[Try it]:
Beginning with the first line and ending with the one containing "Forall (fun idx => (row_index idx < n)%nat)", copy the lines of the listing below exactly; omit everything else.

[Exercise input]:
Content starts

(** ** A batch, then any selection of it *)

(** X18: After a batch of [n] values has been inserted into an empty
    container, any selection of indices below [n], in any order and
    with repetitions, materializes the decoded input values it names:
    entry [idx] yields the decoded value of the [sizeof T] bytes that
    lay at [data_ptr + idx * sizeof T]. *)
Theorem batch_then_selection {codec : DateTimeCodec} (mem : Memory)
    (T : PType) (data_ptr : Z) (n : nat) (sel : list uint16_t)
    (col : IColumn) :
  supported T = true ->
  T <> T_StringValue ->
  destination_ready T col = true ->
  Forall (fun idx => (row_index idx < n)%nat) sel ->
  exists col',
    filter_by_selector mem T (insert_many_fix_len_data mem T data_ptr n [])
      sel col = Done (OK, col')
    /\ rows_of col' =
       rows_of col ++
       map (fun idx =>
              spec_decode mem T
                (read_bytes mem
                   (data_ptr + Z.of_nat (row_index idx * sizeof T))
                   (sizeof T)))
           sel.
Proof.
  intros Hsup Hstr Hready Hsel.
  rewrite (insert_many_fix_len_data_closed mem T data_ptr n [] Hstr).
  cbn [app].
  set (data := read_bytes mem data_ptr (n * sizeof T)).
  assert (Hsize : size T data = n)
    by (apply size_whole; apply length_read_bytes).
  assert (Hin : Forall (in_range T data) sel).
  { revert Hsel. apply Forall_impl. intros idx Hidx.
    unfold in_range. rewrite Hsize. exact Hidx. }
  destruct (filter_by_selector_rows mem T data sel col Hsup Hready Hin)
    as (col' & Hrun & Hrows).
  exists col'. split; [exact Hrun|].
  rewrite Hrows. apply (f_equal2 (@app Value)); [reflexivity|].
  apply map_ext_in. intros idx Hidx.
  rewrite Forall_forall in Hsel.
  unfold data. rewrite (row_read_bytes mem T data_ptr n _ (Hsel idx Hidx)).
  reflexivity.
Qed.

Lemma batch_then_selection_witness :
  supported T_Int32 = true
  /\ T_Int32 <> T_StringValue
  /\ destination_ready T_Int32 (ColumnVector T_Int32 []) = true
  /\ Forall (fun idx => (row_index idx < 3)%nat) Sample.sel_2_0_1
  /\ exists col',
      filter_by_selector (codec := SampleCodec.codec)
        (mem_of_buffer 100 Sample.int32_rows) T_Int32
        (insert_many_fix_len_data (mem_of_buffer 100 Sample.int32_rows)
           T_Int32 100 3 [])
        Sample.sel_2_0_1 (ColumnVector T_Int32 []) = Done (OK, col')
      /\ rows_of col' =
         rows_of (ColumnVector T_Int32 []) ++
         map (fun idx =>
                spec_decode (codec := SampleCodec.codec)
                  (mem_of_buffer 100 Sample.int32_rows) T_Int32
                  (read_bytes (mem_of_buffer 100 Sample.int32_rows)
                     (100 + Z.of_nat (row_index idx * sizeof T_Int32))
                     (sizeof T_Int32)))
             Sample.sel_2_0_1.
Proof.
  assert (HT : T_Int32 <> T_StringValue) by discriminate.
  assert (Hsel : Forall (fun idx => (row_index idx < 3)%nat) Sample.sel_2_0_1)
    by (repeat constructor; vm_compute; lia).
  split; [reflexivity|]. split; [exact HT|]. split; [reflexivity|].
  split; [exact Hsel|].
  exact (batch_then_selection (codec := SampleCodec.codec)
           (mem_of_buffer 100 Sample.int32_rows) T_Int32 100 3
           Sample.sel_2_0_1 (ColumnVector T_Int32 []) eq_refl HT eq_refl Hsel).
Defined.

Content ends

[Task result]:
(** ** A batch, then any selection of it *)

(** X18: After a batch of [n] values has been inserted into an empty
    container, any selection of indices below [n], in any order and
    with repetitions, materializes the decoded input values it names:
    entry [idx] yields the decoded value of the [sizeof T] bytes that
    lay at [data_ptr + idx * sizeof T]. *)
Theorem batch_then_selection {codec : DateTimeCodec} (mem : Memory)
    (T : PType) (data_ptr : Z) (n : nat) (sel : list uint16_t)
    (col : IColumn) :
  supported T = true ->
  T <> T_StringValue ->
  destination_ready T col = true ->
  Forall (fun idx => (row_index idx < n)%nat) sel ->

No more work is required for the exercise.